PROBLEM DESCRIPTION: Please give back word for word the lines below, from the first one through the one with "Prices are only".

[PROVIDED RECORDS Boundary: Start]

(* ===== verification/Pathfinder.v ===== *)
(** * Path discovery (routing: pathfinder.rs)

    [Pathfinder::find_paths]: the admissible edges as an adjacency map, the
    breadth-first search over simple paths with its queue, and the policy filter.
    Prices are only copied from edges to hops; their type [F64] is a parameter. *)

From stdpp Require Import base decidable strings numbers list gmap.
From S2P Require Import Prelude RustStr Result ChainAsset Policy.

Local Open Scope Z_scope.
Local Open Scope str_scope.
Local Open Scope result_scope.

(** ** Data *)

Record PathfinderConfig := mkPathfinderConfig { min_liquidity_threshold : Z }.

(** [PathfinderConfig::default] *)
Definition default_config : PathfinderConfig := mkPathfinderConfig 1000000.

Record LiquidityEdge {F64 : Type} := mkLiquidityEdge {
  e_from : Str;
  e_to : Str;
  e_venue_type : Str;
  e_venue_ref : Str;
  e_liquidity : Z;
  e_price : F64;
  e_fee_bps : Z;
  e_provider : option Str;
  e_bridge : option BridgeEdgeMeta;
}.

Arguments LiquidityEdge : clear implicits.

Record PathHop {F64 : Type} := mkPathHop {
  source_asset : Str;
  destination_asset : Str;
  h_venue_type : Str;
  h_venue_ref : Str;
  h_price : F64;
  h_fee_bps : Z;
  h_provider : option Str;
  h_bridge : option BridgeEdgeMeta;
}.

Arguments PathHop : clear implicits.

Record SwapPath {F64 : Type} := mkSwapPath {
  path_hops : list (PathHop F64);
  estimated_output : Z;
}.

Arguments SwapPath : clear implicits.

(** [HashMap<String, Vec<LiquidityEdge>>] *)
Abbreviation Graph F64 := (gmap Str (list (LiquidityEdge F64))) (only parsing).

(** ** Running a loop

    [run_loop n step s] iterates [step] up to [2 ^ n] times and stops at the first
    result. *)
Fixpoint run_loop {S R} (n : nat) (step : S → S + R) (s : S) : S + R :=
  match n with
  | O => step s
  | Datatypes.S n' =>
      match run_loop n' step s with
      | inl s' => run_loop n' step s'
      | inr r => inr r
      end
  end.

Section Pathfinder.

Context {F64 : Type}.
Implicit Types (edge : LiquidityEdge F64).

(** The entries of the queue: node, hops so far, visited nodes, estimate. *)
Record Entry := mkEntry {
  current : Str;
  q_hops : list (PathHop F64);
  visited : gset Str;
  q_output : Z;
}.

(** [edge.provider.or_else(|| edge.bridge.provider)] *)
Definition provider_of (provider : option Str) (bridge : option BridgeEdgeMeta) : option Str :=
  match provider with
  | Some p => Some p
  | None => bridge ≫= b_provider
  end.

(** The [continue]s of [build_graph], in order. *)
Definition admissible (config : PathfinderConfig) (policy : RoutingPolicy) edge : bool :=
  if is_bridge_edge (e_venue_type edge) (e_bridge edge) && negb (allow_bridge_edges policy) then false
  else if match e_bridge edge with
          | Some bridge => negb (is_ok (validate_against_endpoints bridge (e_from edge) (e_to edge)))
          | None => false
          end then false
  else if negb (is_venue_allowed policy (e_venue_type edge)) then false
  else if negb (is_provider_allowed policy (provider_of (e_provider edge) (e_bridge edge))) then false
  else if e_liquidity edge <? min_liquidity_threshold config then false
  else true.

Definition build_graph (config : PathfinderConfig) (edges : list (LiquidityEdge F64))
    (policy : RoutingPolicy) : Graph F64 :=
  fold_left (λ (graph : Graph F64) edge,
    if admissible config policy edge
    then <[e_from edge := default [] (graph !! e_from edge) ++ [edge]]> graph
    else graph) edges ∅.

Definition hop_of edge : PathHop F64 :=
  mkPathHop F64 (e_from edge) (e_to edge) (e_venue_type edge) (e_venue_ref edge) (e_price edge)
    (e_fee_bps edge) (e_provider edge) (e_bridge edge).

(** [estimated_output.saturating_mul(9950) / 10000] *)
Definition after_hop (out : Z) : Z := Z.quot (saturating_mul I128 out 9950) 10000.

(** The entries pushed for the neighbours of a popped entry. *)
Definition expand (graph : Graph F64) (x : Entry) : list Entry :=
  flat_map (λ edge,
    if bool_decide (e_to edge ∈ visited x) then []
    else [mkEntry (e_to edge) (q_hops x ++ [hop_of edge]) ({[e_to edge]} ∪ visited x)
            (after_hop (q_output x))])
    (default [] (graph !! current x)).

(** One iteration of the [while let]: the queue and the paths found so far. *)
Definition bfs_step (graph : Graph F64) (to : Str) (max_hops : Z)
    (s : list Entry * list (SwapPath F64)) : (list Entry * list (SwapPath F64)) + list (SwapPath F64) :=
  let '(queue, paths) := s in
  match queue with
  | [] => inr paths
  | x :: queue =>
      if max_hops <=? Z.of_nat (length (q_hops x)) then inl (queue, paths)
      else if bool_decide (current x = to)
      then inl (queue, paths ++ [mkSwapPath F64 (q_hops x) (q_output x)])
      else inl (queue ++ expand graph x, paths)
  end.

(** The edges of the graph, and their number. *)
Definition graph_edges (graph : Graph F64) : list (LiquidityEdge F64) := flat_map snd (map_to_list graph).

Definition graph_size (graph : Graph F64) : nat := length (graph_edges graph).

(** [2 ^ bfs_fuel graph] iterations are enough for the loop to end. *)
Definition bfs_fuel (graph : Graph F64) : nat :=
  let n := graph_size graph in ((n + 2) * (n + 1))%nat.

Definition initial (from : Str) (amount_in : Z) : Entry := mkEntry from [] {[from]} amount_in.

(** [None]: the loop did not end within the fuel. *)
Definition bfs_paths (graph : Graph F64) (from to : Str) (amount_in max_hops : Z)
    : option (list (SwapPath F64)) :=
  match run_loop (bfs_fuel graph) (bfs_step graph to max_hops) ([initial from amount_in], []) with
  | inl _ => None
  | inr paths => Some paths
  end.

Definition policy_hop (h : PathHop F64) : PolicyHop :=
  mkPolicyHop (h_venue_type h) (destination_asset h) (provider_of (h_provider h) (h_bridge h)) (h_bridge h).

Definition filter_paths (policy : RoutingPolicy) (raw_paths : list (SwapPath F64)) : list (SwapPath F64) :=
  omap (λ '(idx, path),
    match should_exclude_route policy ($"route_" ++ display (Z.of_nat idx)) (policy_hop <$> path_hops path) with
    | Some _ => None
    | None => Some path
    end) (imap pair raw_paths).

Definition find_paths (config : PathfinderConfig) (from to : Str) (edges : list (LiquidityEdge F64))
    (amount_in : Z) (policy : RoutingPolicy) : option (Result (list (SwapPath F64)) RoutingError) :=
  if bool_decide (from = []) || bool_decide (to = []) then
    Some (Err (RoutingError.InvalidPair $"source or destination is empty"))
  else if bool_decide (from = to) then
    Some (Err (RoutingError.InvalidPair $"source and destination must differ"))
  else if amount_in <=? 0 then
    Some (Err (RoutingError.InvalidAmount $"amount_in must be positive"))
  else
    let graph := build_graph config edges policy in
    match bfs_paths graph from to amount_in (max_hops policy) with
    | None => None
    | Some raw_paths =>
        if bool_decide (raw_paths = []) then Some (Err (RoutingError.NoRoute from to))
        else
          let filtered_paths := filter_paths policy raw_paths in
          if bool_decide (filtered_paths = []) then Some (Err (RoutingError.NoRoute from to))
          else Some (Ok filtered_paths)
    end.

End Pathfinder.

Arguments Entry : clear implicits.
(** ** Theorems *)

(** The routes that should be found: admissible edges of the input, chained from
    [from] to [to] through pairwise distinct assets, fewer than [max_hops] of
    them, none of whose destinations is denied; with the estimate after as many
    haircuts as there are hops. *)
Definition valid_route (config : PathfinderConfig) (policy : RoutingPolicy)
    (edges : list (LiquidityEdge F64)) (from to : Str) (amount_in : Z) p : Prop :=
  ∃ es, Forall (λ e, e ∈ edges ∧ admissible config policy e = true) es ∧
    (from :: (e_to <$> es) = (e_from <$> es) ++ [to]) ∧
    NoDup (from :: (e_to <$> es)) ∧
    Z.of_nat (length es) < max_hops policy ∧
    Forall (λ e, is_asset_allowed policy (e_to e) = true) es ∧
    p = mkSwapPath F64 (hop_of <$> es) (Nat.iter (length es) after_hop amount_in).

Lemma elem_of_neighbours config policy edges a e :
  e ∈ default [] (build_graph config edges policy !! a) ↔
  (e ∈ edges ∧ admissible config policy e = true) ∧ e_from e = a.
Proof.
  rewrite build_graph_lookup, list_elem_of_In, filter_In, andb_true_iff, bool_decide_eq_true,
    <- list_elem_of_In. tauto.
Qed.

Lemma walk_chain config policy edges a es b :
  walk (build_graph config edges policy) a es b ↔
  Forall (λ e, e ∈ edges ∧ admissible config policy e = true) es ∧
  a :: (e_to <$> es) = (e_from <$> es) ++ [b].
Proof.
  revert a. induction es as [|e es IH]; intros a; cbn [walk].
  - cbn. split; [intros ->; by split|]. by intros [_ [= ->]].
  - rewrite elem_of_neighbours, IH, Forall_cons, !fmap_cons, <- app_comm_cons. split.
    + intros [[? <-] [? ->]]. by split.
    + intros [[? ?] [= -> ?]]. by split.
Qed.

(** An admissible edge passes every check of the filter but the asset check. *)
Lemma admissible_hop config policy e :
  admissible config policy e = true →
  hop_allowed policy (policy_hop (hop_of e)) = is_asset_allowed policy (e_to e).
Proof.
  unfold admissible, hop_allowed, policy_hop. cbn.
  destruct (is_bridge_edge _ _), (allow_bridge_edges policy), (is_venue_allowed _ _),
    (is_provider_allowed _ _); cbn; repeat case_match; rewrite ?andb_true_r, ?andb_false_r; done.
Qed.

Lemma valid_route_found config policy edges from to amount p :
  valid_route config policy edges from to amount p ↔
  found (build_graph config edges policy) to (max_hops policy) (initial from amount) p ∧
  path_allowed policy p.
Proof.
  rewrite found_walk by (cbn; set_solver). unfold valid_route, path_allowed.
  split.
  - intros (es & He & Hch & Hn & Hl & Ha & ->). apply NoDup_cons in Hn as [Hf Hn]. split.
    + exists es. rewrite walk_chain. cbn. split_and!; try done. set_solver.
    + cbn. apply Forall_fmap. eapply Forall_impl; [apply Forall_and; split; [exact He|exact Ha]|].
      intros e [[_ Had] Has]. cbn. by rewrite (admissible_hop config).
  - intros [(es & Hw & Hn & Hv & Hl & ->) Hp]. apply walk_chain in Hw as [He Hch]. exists es.
    unfold extend_path in *. cbn in *. split_and!; try done.
    + constructor; [|done]. intros Hin. apply (Hv _ Hin). set_solver.
    + rewrite Forall_fmap in Hp. eapply Forall_impl; [apply Forall_and; split; [exact He|exact Hp]|].
      intros e [[_ Had] Has]. cbn in Has. by rewrite (admissible_hop config) in Has.
Qed.

Lemma sorted_filter (P : SwapPath F64 → Prop) `{!∀ p, Decision (P p)} (f : SwapPath F64 → nat) l :
  StronglySorted le (f <$> l) → StronglySorted le (f <$> filter P l).
Proof.
  induction l as [|p l IH]; [done|]. rewrite fmap_cons, StronglySorted_cons, filter_cons.
  intros [Hp Hs]. case_decide; [|by apply IH]. rewrite fmap_cons, StronglySorted_cons.
  split; [|by apply IH]. rewrite Forall_forall in Hp |- *.
  intros n (q & -> & [_ Hq]%list_elem_of_filter)%list_elem_of_fmap.
  apply Hp, list_elem_of_fmap. eauto.
Qed.

(** What [find_paths] returns for a well-formed request. *)
Lemma find_paths_spec config from to edges amount policy :
  from ≠ [] → to ≠ [] → from ≠ to → 0 < amount →
  ∃ ps, (∀ p, p ∈ ps ↔ valid_route config policy edges from to amount p) ∧
    StronglySorted le ((λ p, length (path_hops p)) <$> ps) ∧
    find_paths config from to edges amount policy =
      Some (if decide (ps = []) then Err (RoutingError.NoRoute from to) else Ok ps).
Proof.
  intros Hf Ht Hft Ha. unfold find_paths.
  rewrite !bool_decide_eq_false_2 by done. rewrite (proj2 (Z.leb_gt amount 0) Ha). cbn [orb].
  destruct (bfs_total (build_graph config edges policy) from to amount (max_hops policy)) as [raw Hraw].
  rewrite Hraw. exists (filter_paths policy raw). rewrite filter_paths_eq. split_and!.
  - intros p. rewrite list_elem_of_filter, (bfs_paths_found _ _ _ _ _ _ Hraw), valid_route_found. tauto.
  - apply sorted_filter. by eapply bfs_sorted.
  - destruct raw as [|p raw]; [by rewrite decide_True|]. cbn [bool_decide].
    rewrite bool_decide_eq_false_2 by done. by case_bool_decide; case_decide.
Qed.

(** C28: path discovery is sound, complete and ordered. For a well-formed request
    the search always ends; it returns the valid routes, all of them and nothing
    else (admissible edges chained from source to destination without visiting an
    asset twice, fewer than [max_hops], allowed by the policy), with fewer hops
    first, and reports [NoRoute] exactly when there is none. *)
Theorem find_paths_correct config from to edges amount policy :
  from ≠ [] → to ≠ [] → from ≠ to → 0 < amount →
  (∃ ps, find_paths config from to edges amount policy = Some (Ok ps) ∧ ps ≠ [] ∧
     (∀ p, p ∈ ps ↔ valid_route config policy edges from to amount p) ∧
     StronglySorted le ((λ p, length (path_hops p)) <$> ps)) ∨
  (find_paths config from to edges amount policy = Some (Err (RoutingError.NoRoute from to)) ∧
     ∀ p, ¬ valid_route config policy edges from to amount p).
Proof.
  intros Hf Ht Hft Ha.
  destruct (find_paths_spec config from to edges amount policy Hf Ht Hft Ha) as (ps & Hv & Hs & E).
  rewrite E. destruct (decide (ps = [])) as [->|Hne]; [right|left; by exists ps].
  split; [done|]. intros p Hp%Hv. by apply elem_of_nil in Hp.
Qed.

(** Requests that are not well formed are rejected. *)
Lemma find_paths_Ok config from to (edges : list (LiquidityEdge F64)) amount policy ps :
  find_paths config from to edges amount policy = Some (Ok ps) →
  from ≠ [] ∧ to ≠ [] ∧ from ≠ to ∧ 0 < amount.
Proof.
  unfold find_paths. intros H. destruct (_ || _) eqn:E1; [done|].
  apply orb_false_iff in E1 as [?%bool_decide_eq_false ?%bool_decide_eq_false].
  case_bool_decide; [done|]. destruct (Z.leb_spec amount 0); [done|]. done.
Qed.

Lemma find_paths_elem config from to edges amount policy ps p :
  find_paths config from to edges amount policy = Some (Ok ps) → p ∈ ps →
  valid_route config policy edges from to amount p.
Proof.
  intros H Hp. destruct (find_paths_Ok _ _ _ _ _ _ _ H) as (? & ? & ? & ?).
  destruct (find_paths_spec config from to edges amount policy) as (ps' & Hv & _ & E); [done..|].
  rewrite H in E. destruct (decide _); [done|]. injection E as ->. by apply Hv.
Qed.

(** The policy is enforced on every hop of every route returned: no bridge
    unless bridges are enabled, no venue outside the allowlist or on the
    denylist, no denied destination asset, and no provider that is killed, denied
    or missing from a non-empty allowlist. *)
Theorem routing_policy_enforced config from to edges amount policy ps p h :
  find_paths config from to edges amount policy = Some (Ok ps) → p ∈ ps → h ∈ path_hops p →
  (is_bridge_edge (h_venue_type h) (h_bridge h) = true → allow_bridge_edges policy = true) ∧
  (h_venue_type h ∉ venue_denylist policy) ∧
  (venue_allowlist policy ≠ [] → h_venue_type h ∈ venue_allowlist policy) ∧
  (destination_asset h ∉ asset_denylist policy) ∧
  ∀ pr, provider_of (h_provider h) (h_bridge h) = Some pr →
    kill_switches (provider_policy policy) !! pr ≠ Some true ∧
    (pr ∉ denylist (provider_policy policy)) ∧
    (allowlist (provider_policy policy) ≠ [] → pr ∈ allowlist (provider_policy policy)).
Proof.
  intros H Hp Hh. pose proof (find_paths_elem _ _ _ _ _ _ _ _ H Hp) as [_ Ha]%valid_route_found.
  unfold path_allowed in Ha. rewrite Forall_forall in Ha. specialize (Ha h Hh).
  unfold hop_allowed in Ha. cbn in Ha. rewrite !andb_true_iff in Ha. destruct Ha as [[[Hb Hv] Has] Hpr].
  unfold is_venue_allowed in Hv. unfold is_asset_allowed in Has.
  apply negb_true_iff, bool_decide_eq_false in Has.
  assert (∀ (l d : list Str) (v : Str),
    (if negb (bool_decide (l = [])) && negb (bool_decide (v ∈ l)) then false
     else negb (bool_decide (v ∈ d))) = true → (v ∉ d) ∧ (l ≠ [] → v ∈ l)) as Hlists.
  { intros l d v. repeat case_bool_decide; cbn; naive_solver. }
  destruct (Hlists _ _ _ Hv) as [Hv1 Hv2]. split_and!; try done.
  - intros E. rewrite E in Hb. by destruct (allow_bridge_edges policy).
  - intros pr Epr. rewrite Epr in Hpr. unfold is_provider_allowed, provider_allowed in Hpr.
    destruct (default false _) eqn:Ek; [done|]. destruct (Hlists _ _ _ Hpr). split_and!; try done.
    intros Ek'. by rewrite Ek' in Ek.
Qed.

(** The hop limit is exclusive: with [max_hops = 1], which [validate] accepts
    as the smallest limit, no route is ever found, not even along a direct edge. *)
Theorem max_hops_one_finds_nothing config from to (edges : list (LiquidityEdge F64)) amount policy :
  from ≠ [] → to ≠ [] → from ≠ to → 0 < amount → max_hops policy <= 1 →
  find_paths config from to edges amount policy = Some (Err (RoutingError.NoRoute from to)).
Proof.
  intros Hf Ht Hft Ha Hm.
  destruct (find_paths_spec config from to edges amount policy Hf Ht Hft Ha) as (ps & Hv & _ & ->).
  destruct ps as [|p ps]; [done|].
  destruct (proj1 (Hv p) ltac:(by left)) as (es & _ & Hch & _ & Hl & _).
  destruct es as [|e es]; [|cbn in Hl; lia]. cbn in Hch. congruence.
Qed.

End Pathfinder.

(** ** Examples *)

Local Open Scope str_scope.

(** A direct edge, a detour over a third asset, and a bridge. *)
Definition example_edge (a b venue : string) (liquidity : Z) (bridge : option BridgeEdgeMeta)
    : LiquidityEdge unit :=
  mkLiquidityEdge unit (lit a) (lit b) (lit venue) (lit venue) liquidity tt 30 None bridge.

Definition example_edges : list (LiquidityEdge unit) :=
  [example_edge "A" "B" "sdex" 5000000 None;
   example_edge "B" "C" "amm" 5000000 None;
   example_edge "A" "C" "sdex" 5000000 None;
   example_edge "C" "A" "sdex" 5000000 None;
   example_edge "A" "C" "bridge" 5000000 (Some (mkBridgeEdgeMeta (Some $"x") None None));
   example_edge "A" "C" "sdex" 10 None].

Lemma find_paths_correct_witness :
  let r := find_paths default_config $"A" $"C" example_edges 1000000 default_policy in
  r = Some (Ok [mkSwapPath unit [hop_of (example_edge "A" "C" "sdex" 5000000 None)] 995000;
                mkSwapPath unit [hop_of (example_edge "A" "B" "sdex" 5000000 None);
                                 hop_of (example_edge "B" "C" "amm" 5000000 None)] 990025]) ∧
  ∃ ps, r = Some (Ok ps) ∧
    ∀ p, p ∈ ps ↔ valid_route default_config default_policy example_edges $"A" $"C" 1000000 p.
Proof.
  intros r. split; [vm_compute; reflexivity|].
  destruct (find_paths_correct default_config $"A" $"C" example_edges 1000000 default_policy)
    as [(ps & H1 & _ & H2 & _)|[H1 _]]; [discriminate | discriminate | discriminate | reflexivity | |].
  - exists ps. exact (conj H1 H2).
  - exfalso. vm_compute in H1. discriminate H1.
Defined.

[PROVIDED RECORDS Boundary: End]

ANSWER FOR THE TASK:
(* ===== verification/Pathfinder.v ===== *)
(** * Path discovery (routing: pathfinder.rs)

    [Pathfinder::find_paths]: the admissible edges as an adjacency map, the
    breadth-first search over simple paths with its queue, and the policy filter.
    Prices are only copied from edges to hops; their type [F64] is a parameter. *)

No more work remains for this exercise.